(** * A limit order book with price-time priority

    Shallow embedding of the matching engine of [OrderBook.h],
    [OrderList.h], [ObjectPool.h] and [Order::Fill]:

    - an [Order] is a record; the orders live in the slots of a fixed
      capacity [ObjectPool] and are named by their slot index (the C++
      code names them by the address of the slot);
    - an [OrderList] is the sequence of the slots reached from [head_]
      by following [next_]; the queue operations are the list
      operations this sequence undergoes;
    - a [std::map] from price to level is an association list kept
      sorted by the map's comparator, so that [begin()] is its head;
    - the [std::unordered_map] from order id to order is a [gmap];
    - an exception is an [Err] result; nothing catches exceptions in
      the book, so an [Err] carries no state. *)

From Stdlib Require Import ZArith NArith Lia.
From stdpp Require Import base option list sorting gmap.

Open Scope Z_scope.
Open Scope N_scope.
Open Scope nat_scope.

(** ** Types.h *)

Inductive OrderType := GoodTillCancel | FillAndKill.
Inductive Side := Buy | Sell.

#[global] Instance OrderType_eq_dec : EqDecision OrderType.
Proof. solve_decision. Defined.
#[global] Instance Side_eq_dec : EqDecision Side.
Proof. solve_decision. Defined.

(** [std::int32_t], [std::uint32_t] and [std::uint64_t]. *)
Definition Price := Z.
Definition Quantity := N.
Definition OrderId := N.

Definition Price_ok (p : Price) : Prop := (- 2 ^ 31 <= p < 2 ^ 31)%Z.
Definition Quantity_modulus : N := (2 ^ 32)%N.
Definition Quantity_ok (q : Quantity) : Prop := (q < Quantity_modulus)%N.
Definition OrderId_ok (i : OrderId) : Prop := (i < 2 ^ 64)%N.

(** ** Exceptions and results *)

Inductive error :=
| PoolExhausted   (* std::runtime_error thrown by ObjectPool::acquire *)
| FillOverflow    (* std::logic_error thrown by Order::Fill *)
| AlienPointer    (* std::logic_error thrown by ObjectPool::release *)
| OutOfRange      (* std::out_of_range thrown by std::map::at *)
| Undefined       (* a pointer or iterator used outside its contract *)
| Diverges.       (* the loop budget ran out *)

Inductive result (A : Type) :=
| Ok (a : A)
| Err (e : error).
Arguments Ok {A} a.
Arguments Err {A} e.

#[global] Instance result_ret : MRet result := λ A a, Ok a.
#[global] Instance result_bind : MBind result :=
  λ A B f r, match r with Ok a => f a | Err e => Err e end.

(** ** Order *)

Record Order := mkOrder {
  orderType_ : OrderType;
  orderId_ : OrderId;
  side_ : Side;
  price_ : Price;
  initialQuantity_ : Quantity;
  remainingQuantity_ : Quantity
}.

Module Order.

(** [Order() = default]. *)
Definition default : Order := mkOrder GoodTillCancel 0%N Buy 0%Z 0%N 0%N.

(** [Order(orderType, orderId, side, price, quantity)]. *)
Definition new (orderType : OrderType) (orderId : OrderId) (side : Side)
    (price : Price) (quantity : Quantity) : Order :=
  mkOrder orderType orderId side price quantity quantity.

Definition GetFilledQuantity (o : Order) : Quantity :=
  ((initialQuantity_ o + Quantity_modulus - remainingQuantity_ o)
     mod Quantity_modulus)%N.

Definition IsFilled (o : Order) : bool := (remainingQuantity_ o =? 0)%N.

Definition Fill (quantity : Quantity) (o : Order) : result Order :=
  if (remainingQuantity_ o <? quantity)%N then Err FillOverflow
  else Ok (mkOrder (orderType_ o) (orderId_ o) (side_ o) (price_ o)
             (initialQuantity_ o) (remainingQuantity_ o - quantity)%N).

End Order.

(** ** ObjectPool<Order> *)

(** A pointer into the slab is the index of its slot. *)
Definition OrderPointer := nat.

(** [free_indices_] is used as a stack ([push_back], [back],
    [pop_back]); the list holds it with [back()] first. *)
Record ObjectPool := mkPool {
  pool_ : list Order;
  free_indices_ : list nat
}.

Module ObjectPool.

Definition new (size : nat) : ObjectPool :=
  mkPool (replicate size Order.default) (reverse (seq 0 size)).

Definition acquire (o : Order) (p : ObjectPool)
    : result (OrderPointer * ObjectPool) :=
  match free_indices_ p with
  | [] => Err PoolExhausted
  | index :: rest =>
      if decide (index < length (pool_ p))
      then Ok (index, mkPool (<[index := o]> (pool_ p)) rest)
      else Err Undefined
  end.

Definition release (ptr : OrderPointer) (p : ObjectPool) : result ObjectPool :=
  if decide (length (pool_ p) ≤ ptr) then Err AlienPointer
  else Ok (mkPool (pool_ p) (ptr :: free_indices_ p)).

(** [*ptr] and [*ptr = o]. *)
Definition read (ptr : OrderPointer) (p : ObjectPool) : result Order :=
  match pool_ p !! ptr with
  | Some o => Ok o
  | None => Err Undefined
  end.

Definition write (ptr : OrderPointer) (o : Order) (p : ObjectPool) : ObjectPool :=
  mkPool (<[ptr := o]> (pool_ p)) (free_indices_ p).

End ObjectPool.

(** ** OrderList *)

Definition OrderList := list OrderPointer.

Module OrderList.

Definition push_back (order : OrderPointer) (l : OrderList) : OrderList :=
  l ++ [order].

(** [remove] splices a member out; on a node that is not linked in
    this list the C++ code corrupts the list. *)
Fixpoint unlink (order : OrderPointer) (l : OrderList) : option OrderList :=
  match l with
  | [] => None
  | x :: l' =>
      if decide (x = order) then Some l' else cons x <$> unlink order l'
  end.

Definition remove (order : OrderPointer) (l : OrderList) : result OrderList :=
  match unlink order l with
  | Some l' => Ok l'
  | None => Err Undefined
  end.

Definition front (l : OrderList) : option OrderPointer := head l.

(** [if (head_) remove(head_)]. *)
Definition pop_front (l : OrderList) : OrderList := tail l.

Definition empty (l : OrderList) : bool :=
  match l with [] => true | _ => false end.

Definition size (l : OrderList) : nat := length l.

End OrderList.

(** ** std::map<Price, OrderList, Compare> *)

Definition PriceMap := list (Price * OrderList).

Module PriceMap.

(** [std::greater<Price>] and [std::less<Price>]. *)
Definition greater (a b : Price) : bool := (b <? a)%Z.
Definition less (a b : Price) : bool := (a <? b)%Z.

(** [m[k]]: the level at [k], inserted empty at its place when absent. *)
Fixpoint subscript (comp : Price → Price → bool) (k : Price) (m : PriceMap)
    : PriceMap :=
  match m with
  | [] => [(k, [])]
  | (k', l) :: m' =>
      if comp k k' then (k, []) :: m
      else if comp k' k then (k', l) :: subscript comp k m'
      else m
  end.

Fixpoint find (k : Price) (m : PriceMap) : option OrderList :=
  match m with
  | [] => None
  | (k', l) :: m' => if decide (k' = k) then Some l else find k m'
  end.

Definition at_ (k : Price) (m : PriceMap) : result OrderList :=
  match find k m with
  | Some l => Ok l
  | None => Err OutOfRange
  end.

(** Assignment through the reference that [m[k]] or [m.at(k)] gave. *)
Fixpoint assign (k : Price) (l : OrderList) (m : PriceMap) : PriceMap :=
  match m with
  | [] => []
  | (k', l') :: m' =>
      if decide (k' = k) then (k', l) :: m' else (k', l') :: assign k l m'
  end.

Fixpoint erase (k : Price) (m : PriceMap) : PriceMap :=
  match m with
  | [] => []
  | (k', l) :: m' => if decide (k' = k) then m' else (k', l) :: erase k m'
  end.

Definition empty (m : PriceMap) : bool :=
  match m with [] => true | _ => false end.

(** The level of [*m.begin()], and assignment through that reference. *)
Definition first (m : PriceMap) : OrderList :=
  match m with [] => [] | (_, l) :: _ => l end.

Definition assign_first (l : OrderList) (m : PriceMap) : PriceMap :=
  match m with [] => [] | (k, _) :: m' => (k, l) :: m' end.

End PriceMap.

(** ** OrderBook *)

Record TradeInfo := mkTradeInfo {
  ti_orderId : OrderId;
  ti_price : Price;
  ti_quantity : Quantity
}.

Record Trade := mkTrade {
  bidTrade_ : TradeInfo;
  askTrade_ : TradeInfo
}.

Definition Trades := list Trade.

Record LevelInfo := mkLevelInfo {
  li_price : Price;
  li_quantity : Quantity
}.

Definition LevelInfos := list LevelInfo.

Record OrderBookLevelInfos := mkOrderBookLevelInfos {
  GetBids : LevelInfos;
  GetAsks : LevelInfos
}.

Record OrderModify := mkOrderModify {
  om_orderId : OrderId;
  om_side : Side;
  om_price : Price;
  om_quantity : Quantity
}.

Record OrderBook := mkBook {
  bids_ : PriceMap;                       (* ordered by std::greater *)
  asks_ : PriceMap;                       (* ordered by std::less *)
  orders_ : gmap OrderId OrderPointer;
  trades_ : Trades;
  orderPool_ : ObjectPool
}.

Definition set_bids (m : PriceMap) (b : OrderBook) : OrderBook :=
  mkBook m (asks_ b) (orders_ b) (trades_ b) (orderPool_ b).
Definition set_asks (m : PriceMap) (b : OrderBook) : OrderBook :=
  mkBook (bids_ b) m (orders_ b) (trades_ b) (orderPool_ b).
Definition set_orders (o : gmap OrderId OrderPointer) (b : OrderBook) : OrderBook :=
  mkBook (bids_ b) (asks_ b) o (trades_ b) (orderPool_ b).
Definition set_trades (t : Trades) (b : OrderBook) : OrderBook :=
  mkBook (bids_ b) (asks_ b) (orders_ b) t (orderPool_ b).
Definition set_pool (p : ObjectPool) (b : OrderBook) : OrderBook :=
  mkBook (bids_ b) (asks_ b) (orders_ b) (trades_ b) p.

(** [ObjectPool<Order> orderPool_{ 1000000 }]. *)
Definition POOL_SIZE : nat := N.to_nat 1000000.

Definition OrderBook_with (size : nat) : OrderBook :=
  mkBook [] [] ∅ [] (ObjectPool.new size).

Definition OrderBook_new : OrderBook := OrderBook_with POOL_SIZE.

(** Field access through an order pointer. *)
Definition deref (ptr : OrderPointer) (b : OrderBook) : result Order :=
  ObjectPool.read ptr (orderPool_ b).

(** [ptr->Fill(quantity)]. *)
Definition Fill_at (ptr : OrderPointer) (quantity : Quantity) (b : OrderBook)
    : result OrderBook :=
  o ← deref ptr b;
  o' ← Order.Fill quantity o;
  Ok (set_pool (ObjectPool.write ptr o' (orderPool_ b)) b).

Definition release_at (ptr : OrderPointer) (b : OrderBook) : result OrderBook :=
  p ← ObjectPool.release ptr (orderPool_ b);
  Ok (set_pool p b).

Definition CanMatch (side : Side) (price : Price) (b : OrderBook) : bool :=
  match side with
  | Buy =>
      match asks_ b with
      | [] => false
      | (bestAsk, _) :: _ => (bestAsk <=? price)%Z
      end
  | Sell =>
      match bids_ b with
      | [] => false
      | (bestBid, _) :: _ => (price <=? bestBid)%Z
      end
  end.

Definition CancelOrder (orderId : OrderId) (b : OrderBook) : result OrderBook :=
  match orders_ b !! orderId with
  | None => Ok b
  | Some order =>
      let b := set_orders (delete orderId (orders_ b)) b in
      o ← deref order b;
      b ← match side_ o with
          | Sell =>
              let price := price_ o in
              orders ← PriceMap.at_ price (asks_ b);
              orders ← OrderList.remove order orders;
              let b := set_asks (PriceMap.assign price orders (asks_ b)) b in
              Ok (if OrderList.empty orders
                  then set_asks (PriceMap.erase price (asks_ b)) b else b)
          | Buy =>
              let price := price_ o in
              orders ← PriceMap.at_ price (bids_ b);
              orders ← OrderList.remove order orders;
              let b := set_bids (PriceMap.assign price orders (bids_ b)) b in
              Ok (if OrderList.empty orders
                  then set_bids (PriceMap.erase price (bids_ b)) b else b)
          end;
      release_at order b
  end.

(** The body of the inner [while] of [MatchOrders]; [bids] and [asks]
    are the levels of [*bids_.begin()] and [*asks_.begin()]. The
    boolean tells whether the loop was left by [break]. *)
Definition match_front (bidPrice askPrice : Price) (bid ask : OrderPointer)
    (b : OrderBook) : result (bool * OrderBook) :=
  ob ← deref bid b;
  oa ← deref ask b;
  let quantity := N.min (remainingQuantity_ ob) (remainingQuantity_ oa) in
  b ← Fill_at bid quantity b;
  b ← Fill_at ask quantity b;
  ob ← deref bid b;
  b ← (if Order.IsFilled ob then
         let b := set_bids (PriceMap.assign_first
                    (OrderList.pop_front (PriceMap.first (bids_ b))) (bids_ b)) b in
         let b := set_orders (delete (orderId_ ob) (orders_ b)) b in
         release_at bid b
       else Ok b);
  oa ← deref ask b;
  b ← (if Order.IsFilled oa then
         let b := set_asks (PriceMap.assign_first
                    (OrderList.pop_front (PriceMap.first (asks_ b))) (asks_ b)) b in
         let b := set_orders (delete (orderId_ oa) (orders_ b)) b in
         release_at ask b
       else Ok b);
  ob ← deref bid b;
  oa ← deref ask b;
  let b := set_trades (trades_ b ++
             [mkTrade (mkTradeInfo (orderId_ ob) (price_ ob) quantity)
                      (mkTradeInfo (orderId_ oa) (price_ oa) quantity)]) b in
  let bidsEmpty := OrderList.empty (PriceMap.first (bids_ b)) in
  let asksEmpty := OrderList.empty (PriceMap.first (asks_ b)) in
  let b := if bidsEmpty then set_bids (PriceMap.erase bidPrice (bids_ b)) b else b in
  let b := if asksEmpty then set_asks (PriceMap.erase askPrice (asks_ b)) b else b in
  Ok (bidsEmpty || asksEmpty, b).

(** [while (bids.size() && asks.size()) { ... }]. *)
Fixpoint match_level (fuel : nat) (bidPrice askPrice : Price) (b : OrderBook)
    : result OrderBook :=
  match fuel with
  | O => Err Diverges
  | S fuel' =>
      match OrderList.front (PriceMap.first (bids_ b)),
            OrderList.front (PriceMap.first (asks_ b)) with
      | Some bid, Some ask =>
          '(stop, b) ← match_front bidPrice askPrice bid ask b;
          if stop : bool then Ok b else match_level fuel' bidPrice askPrice b
      | _, _ => Ok b
      end
  end.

• • •

What you should do:
Output the lines of the records above exactly as they appear, from the line containing "(** ** Order *)" through the line containing "(** ** ObjectPool<Order> *)".

Expected output:
(** ** Order *)

Record Order := mkOrder {
  orderType_ : OrderType;
  orderId_ : OrderId;
  side_ : Side;
  price_ : Price;
  initialQuantity_ : Quantity;
  remainingQuantity_ : Quantity
}.

Module Order.

(** [Order() = default]. *)
Definition default : Order := mkOrder GoodTillCancel 0%N Buy 0%Z 0%N 0%N.

(** [Order(orderType, orderId, side, price, quantity)]. *)
Definition new (orderType : OrderType) (orderId : OrderId) (side : Side)
    (price : Price) (quantity : Quantity) : Order :=
  mkOrder orderType orderId side price quantity quantity.

Definition GetFilledQuantity (o : Order) : Quantity :=
  ((initialQuantity_ o + Quantity_modulus - remainingQuantity_ o)
     mod Quantity_modulus)%N.

Definition IsFilled (o : Order) : bool := (remainingQuantity_ o =? 0)%N.

Definition Fill (quantity : Quantity) (o : Order) : result Order :=
  if (remainingQuantity_ o <? quantity)%N then Err FillOverflow
  else Ok (mkOrder (orderType_ o) (orderId_ o) (side_ o) (price_ o)
             (initialQuantity_ o) (remainingQuantity_ o - quantity)%N).

End Order.

(** ** ObjectPool<Order> *)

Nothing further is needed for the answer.